Another very important thing to remember is XSS prevention, because we take and display user provided information. XSS, or Cross Side Scripting, is a type of web application attack that enables an attacker to inject scripts/HTML/or otherwise harmful custom data, that is then executed by another user when entering the page. There's two kinds of XSS to protect against here: Stored XSS and DOM Based XSS, the first of which being more drastic than the other. Stored XSS is a type of XSS that displays stored data field, which may contain harmful JavaScript (as if there's a JS that isn't harmful) or other executable data. This is obviously the case with all the signature data fields, which are displayed back to the user on the site itself. To protect against unsolicited JS execution, a filtering function can be used to filter the provided data before showing it back to the user. In this case, a PHP function htmlspecialchars is used. It converts all raw HTML tag characters into HTML entities, which can be displayed without any execution. The following example shows conversion of an infamous XSS testing script into a HTML displayable form:

php > var_dump(htmlspecialchars("<string>alert(1)</string>")); string(37) "&lt;string&gt;alert(1)&lt;/string&gt;"

The encoded entities &lt; and &gt; are shown as < and > when rendering the page, thus preventing an execution of the script (checkout the source of this sentence to see it first hand).
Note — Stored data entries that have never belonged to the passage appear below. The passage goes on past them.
(** * Celestia: the deterministic chart engine (services/astrology and the
    ZodiacWheel layout resolver), shallowly embedded.

    JavaScript numbers are modelled as exact rationals [Q]: every finite
    double is a rational, and the properties below are about the arithmetic
    the code writes, not about rounding.  Integer-valued results
    ([Math.round], [Math.floor], counters, indices) are modelled as [Z]. *)

From Stdlib Require Import QArith Qround Qabs Lqa ZArith Lia List String Bool.
From Stdlib Require Import Sorted Permutation Qminmax.
Import ListNotations.
Open Scope Q_scope.

(** ** JavaScript number primitives *)

Definition Qltb (x y : Q) : bool := negb (Qle_bool y x).

(** [Math.floor] *)
Definition Math_floor (x : Q) : Z := Qfloor x.

(** [Math.trunc]: rounding toward zero, used by the [%] operator. *)
Definition Math_trunc (x : Q) : Z :=
  if Qle_bool 0 x then Qfloor x else (- Qfloor (- x))%Z.

(** The JavaScript remainder [x % y]: its sign is the sign of [x]. *)
Definition js_rem (x y : Q) : Q := x - y * inject_Z (Math_trunc (x / y)).

(** [Math.round]: round half toward positive infinity. *)
Definition Math_round (x : Q) : Z := Qfloor (x + (1 # 2)).

(** [arr[i]] on an array: [undefined] (here [None]) out of range. *)
Definition js_index {A} (l : list A) (i : Z) : option A :=
  if (i <? 0)%Z then None else nth_error l (Z.to_nat i).

(** [arr.findIndex(p)]: [-1] when no element satisfies [p]. *)
Fixpoint findIndex {A} (p : A -> bool) (l : list A) : Z :=
  match l with
  | [] => (-1)%Z
  | x :: xs => if p x then 0%Z else
      let k := findIndex p xs in if (k <? 0)%Z then k else (k + 1)%Z
  end.

(** [Array.prototype.sort(cmp)].  The language requires the sort to be
    stable, and for a consistent comparator the stable sorted order is
    unique, so a stable insertion sort computes exactly what the engine
    returns.  An element [y] already placed stays before [x] when
    [cmp(y, x) <= 0]. *)
Fixpoint insert_by {A} (cmp : A -> A -> Q) (x : A) (l : list A) : list A :=
  match l with
  | [] => [x]
  | y :: ys => if Qle_bool (cmp y x) 0 then y :: insert_by cmp x ys else x :: l
  end.

Definition js_sort {A} (cmp : A -> A -> Q) (l : list A) : list A :=
  fold_left (fun acc x => insert_by cmp x acc) l [].

(** ** Exceptions *)

(** A computation that may throw: [Err] carries the thrown message. *)
Inductive Result (A : Type) : Type :=
| Ok : A -> Result A
| Err : string -> Result A.
Arguments Ok {A} _.
Arguments Err {A} _.

Definition bind {A B} (m : Result A) (f : A -> Result B) : Result B :=
  match m with Ok a => f a | Err e => Err e end.

Notation "'let*' x ':=' m 'in' f" := (bind m (fun x => f))
  (at level 200, x name, m at level 100, f at level 200).

Fixpoint mapM {A B} (f : A -> Result B) (l : list A) : Result (list B) :=
  match l with
  | [] => Ok []
  | x :: xs => let* y := f x in let* ys := mapM f xs in Ok (y :: ys)
  end.

(** Reading a property of [undefined] throws a TypeError. *)
Definition deref {A} (o : option A) : Result A :=
  match o with Some a => Ok a | None => Err "TypeError: undefined"%string end.

(** ** The zodiac table *)

Record ZodiacSign := {
  z_name : string;
  z_symbol : string;
  z_startDegree : Q;
  z_element : string
}.

(** [ZODIAC_SIGNS] of the constants module (the table exported after the
    wheel component): name, symbol, start degree and element of each sign.  The symbols are the sign characters
    followed by the text presentation selector, written as their UTF-8
    bytes. *)
Definition ZODIAC_SIGNS : list ZodiacSign :=
  [ {| z_name := "Aries"; z_symbol := "♈︎"; z_startDegree := 0;
       z_element := "fire" |};
    {| z_name := "Taurus"; z_symbol := "♉︎"; z_startDegree := 30;
       z_element := "earth" |};
    {| z_name := "Gemini"; z_symbol := "♊︎"; z_startDegree := 60;
       z_element := "air" |};
    {| z_name := "Cancer"; z_symbol := "♋︎"; z_startDegree := 90;
       z_element := "water" |};
    {| z_name := "Leo"; z_symbol := "♌︎"; z_startDegree := 120;
       z_element := "fire" |};
    {| z_name := "Virgo"; z_symbol := "♍︎"; z_startDegree := 150;
       z_element := "earth" |};
    {| z_name := "Libra"; z_symbol := "♎︎"; z_startDegree := 180;
       z_element := "air" |};
    {| z_name := "Scorpio"; z_symbol := "♏︎"; z_startDegree := 210;
       z_element := "water" |};
    {| z_name := "Sagittarius"; z_symbol := "♐︎"; z_startDegree := 240;
       z_element := "fire" |};
    {| z_name := "Capricorn"; z_symbol := "♑︎"; z_startDegree := 270;
       z_element := "earth" |};
    {| z_name := "Aquarius"; z_symbol := "♒︎"; z_startDegree := 300;
       z_element := "air" |};
    {| z_name := "Pisces"; z_symbol := "♓︎"; z_startDegree := 330;
       z_element := "water" |} ]%string.

(** ** [getZodiacInfo] *)

(** [const normalized = (longitude + 360) % 360;] *)
Definition normalize (longitude : Q) : Q := js_rem (longitude + 360) 360.

(** [getZodiacInfo]: the sign is [undefined] ([None]) when the index falls
    outside the table. *)
Definition getZodiacInfo (longitude : Q) : option ZodiacSign * Q :=
  let normalized := normalize longitude in
  let signIndex := Math_floor (normalized / 30) in
  let sign := js_index ZODIAC_SIGNS signIndex in
  let relativeDegree := js_rem normalized 30 in
  (sign, relativeDegree).

(** ** Chart records (types.ts) *)

Record PlanetPosition := {
  name : string;
  symbol : string;
  sign : string;
  signSymbol : string;
  degree : Q;
  relativeDegree : Q;
  house : Z;
  retrograde : bool
}.

Record Rising := { r_sign : string; r_signSymbol : string; r_degree : Q }.

Record ElementalBalance := { fire : Z; earth : Z; air : Z; water : Z }.

Record BigThree := { b_sun : string; b_moon : string; b_rising : string }.

Record CalculatedChart := {
  planets : list PlanetPosition;
  rising : Rising;
  elements : ElementalBalance;
  bigThree : BigThree
}.

Record SynastryAspect := {
  planetA : string;
  planetB : string;
  aspectType : string;
  description : string;
  orb : Q
}.

(** ** [calculateAspects] *)

Definition ORB : Q := 6.

(** The chain of threshold tests; the empty string is the code's [''] (no
    aspect). *)
Definition aspect_type (angle : Q) : string :=
  if Qle_bool (Qabs (angle - 0)) ORB then "Conjunction"%string
  else if Qle_bool (Qabs (angle - 60)) (ORB * 0.7) then "Sextile"%string
  else if Qle_bool (Qabs (angle - 90)) ORB then "Square"%string
  else if Qle_bool (Qabs (angle - 120)) ORB then "Trine"%string
  else if Qle_bool (Qabs (angle - 180)) ORB then "Opposition"%string
  else EmptyString.

(** The nested conditional of the [orb] field. *)
Definition exact_angle (type : string) : Q :=
  if String.eqb type "Conjunction" then 0
  else if String.eqb type "Sextile" then 60
  else if String.eqb type "Square" then 90
  else if String.eqb type "Trine" then 120
  else 180.

(** The shortest distance on the circle. *)
Definition shortest_angle (a b : Q) : Q :=
  let diff := Qabs (a - b) in
  if Qltb 180 diff then 360 - diff else diff.

(** The body of the inner [forEach]: what it pushes onto [aspects]. *)
Definition pair_aspect (planetA planetB : PlanetPosition) : list SynastryAspect :=
  let angle := shortest_angle (degree planetA) (degree planetB) in
  let type := aspect_type angle in
  if String.eqb type EmptyString then []
  else [ {| planetA := name planetA; planetB := name planetB;
            aspectType := type; description := EmptyString;
            orb := Qabs (angle - exact_angle type) |} ].

(** The [aspects] array after both [forEach] loops. *)
Definition collectAspects (p1 p2 : CalculatedChart) : list SynastryAspect :=
  flat_map (fun a => flat_map (fun b => pair_aspect a b) (planets p2)) (planets p1).

Definition calculateAspects (p1 p2 : CalculatedChart) : list SynastryAspect :=
  firstn 8 (js_sort (fun a b => orb a - orb b) (collectAspects p1 p2)).

(** The aspect detector as the spec describes it: separation
    [min(|a-b|, 360-|a-b|)], then the first band of the ordered table
    (name, exact angle, orb threshold) whose threshold holds, recording
    [|separation - exactAngle|]. *)
Definition spec_bands : list (string * Q * Q) :=
  [ ("Conjunction", 0, 6); ("Sextile", 60, 4.2); ("Square", 90, 6);
    ("Trine", 120, 6); ("Opposition", 180, 6) ]%string.

Definition spec_separation (a b : Q) : Q :=
  Qmin (Qabs (a - b)) (360 - Qabs (a - b)).

Definition spec_pair (A B : PlanetPosition) : list SynastryAspect :=
  let sep := spec_separation (degree A) (degree B) in
  match find (fun '(_, c, o) => Qle_bool (Qabs (sep - c)) o) spec_bands with
  | Some (t, c, _) =>
      [ {| planetA := name A; planetB := name B; aspectType := t;
           description := EmptyString; orb := Qabs (sep - c) |} ]
  | None => []
  end.

Definition spec_collect (p1 p2 : CalculatedChart) : list SynastryAspect :=
  flat_map (fun a => flat_map (fun b => spec_pair a b) (planets p2)) (planets p1).

(** Sample inputs: a body at a given longitude, and a chart holding given
    bodies (the other fields play no role in aspects and layout). *)
Definition position (n : string) (deg : Q) : PlanetPosition :=
  {| name := n; symbol := EmptyString; sign := EmptyString;
     signSymbol := EmptyString; degree := deg; relativeDegree := 0;
     house := 1; retrograde := false |}.

Definition sample_chart (ps : list PlanetPosition) : CalculatedChart :=
  {| planets := ps;
     rising := {| r_sign := EmptyString; r_signSymbol := EmptyString; r_degree := 0 |};
     elements := {| fire := 0; earth := 0; air := 0; water := 0 |};
     bigThree := {| b_sun := EmptyString; b_moon := EmptyString; b_rising := EmptyString |} |}.

(** ** [resolveCollisions] (components/ZodiacWheel.tsx) *)

Definition getDist (d1 d2 : Q) : Q :=
  let diff := Qabs (d1 - d2) in
  if Qltb 180 diff then 360 - diff else diff.

(** [PlanetPosition & { track: number; isIsolated: boolean }] *)
Record LayoutEntry := {
  entry : PlanetPosition;
  track : Z;
  isIsolated : bool
}.

(** Step 1 of the loop body.  [(i - 1 + sorted.length) % sorted.length] is
    written [(i + n - 1) mod n], the same number for [n >= 1]. *)
Definition isolation (sorted : list PlanetPosition) (planet : PlanetPosition) (i : nat) : bool :=
  let n := List.length sorted in
  let prev := nth ((i + n - 1) mod n) sorted planet in
  let next := nth ((i + 1) mod n) sorted planet in
  if (1 <? n)%nat then
    let dPrev := getDist (degree planet) (degree prev) in
    let dNext := getDist (degree planet) (degree next) in
    if Qltb dPrev 15 || Qltb dNext 15 then false else true
  else true.

(** Step 2: the tracks of the (up to) four previously processed entries
    closer than [minDeg]; [withTracks] holds the [i] entries pushed so
    far.  The set [usedTracks] is a list queried by membership. *)
Definition lookback (withTracks : list LayoutEntry) (i : nat) (deg minDeg : Q) : list Z :=
  fold_left (fun usedTracks j =>
      if (j <=? i)%nat then
        match nth_error withTracks (i - j) with
        | Some prevProcessed =>
            if Qltb (getDist deg (degree (entry prevProcessed))) minDeg
            then track prevProcessed :: usedTracks else usedTracks
        | None => usedTracks
        end
      else usedTracks) [1; 2; 3; 4]%nat [].

(** [let track = 0; while (usedTracks.has(track)) track++;] run with a step
    bound; [first_free_spec] shows the bound [length used + 1] is never the
    reason it stops. *)
Fixpoint first_free_from (fuel : nat) (used : list Z) (t : Z) : Z :=
  match fuel with
  | O => t
  | S f => if existsb (Z.eqb t) used then first_free_from f used (t + 1) else t
  end.

Definition first_free (used : list Z) : Z :=
  first_free_from (S (List.length used)) used 0.

(** The [sorted.forEach] loop, from index [i] on, with the entries pushed so
    far in [withTracks]. *)
Fixpoint assign (sorted : list PlanetPosition) (minDeg : Q)
    (rest : list PlanetPosition) (i : nat) (withTracks : list LayoutEntry)
    : list LayoutEntry :=
  match rest with
  | [] => withTracks
  | planet :: rest' =>
      let isIsolated := isolation sorted planet i in
      let usedTracks := lookback withTracks i (degree planet) minDeg in
      let track := first_free usedTracks in
      assign sorted minDeg rest' (S i)
        (withTracks ++ [ {| entry := planet; track := track; isIsolated := isIsolated |} ])
  end.

(** The wrap-around patch: [first.track = first.track + 1] mutates the
    object at index 0, a different object from the last one. *)
Definition wrap_patch (minDeg : Q) (withTracks : list LayoutEntry) : list LayoutEntry :=
  match withTracks with
  | first :: ((_ :: _) as rest) =>
      let last := List.last withTracks first in
      if Qltb (getDist (degree (entry first)) (degree (entry last))) minDeg
         && Z.eqb (track first) (track last)
      then {| entry := entry first; track := track first + 1;
              isIsolated := isIsolated first |} :: rest
      else withTracks
  | _ => withTracks
  end.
The second type of XSS is DOM Based XSS, which is much less serious, but still important to prevent. It allows the attacker to only execute their desired code by altering the DOM of the page directly. This typically requires them to modify some input GET parameters, which remain in a shared URL, that is then sent to the victim. After this URL is opened, the GET parameter alters the page in harmful way, executing the script, and making our day worse. The prime candidate for this here is of course the GET parameter returned from the script containing error messages. Preventing this is exactly the same as with the first XSS case, that is filtering the rendered string into a form that can't be executed by the browser. Try clicking on this link to check it out: guests.xhtml?err=<script>alert(1)</script>.

I think this covers all of the things I wanted to write about. I'm curious how durable this system is and for how long it will be able to remain online. If you somehow managed to read all the way down here, and still not signed your name, give it a try! Feel free to write what's on your mind while you're at it!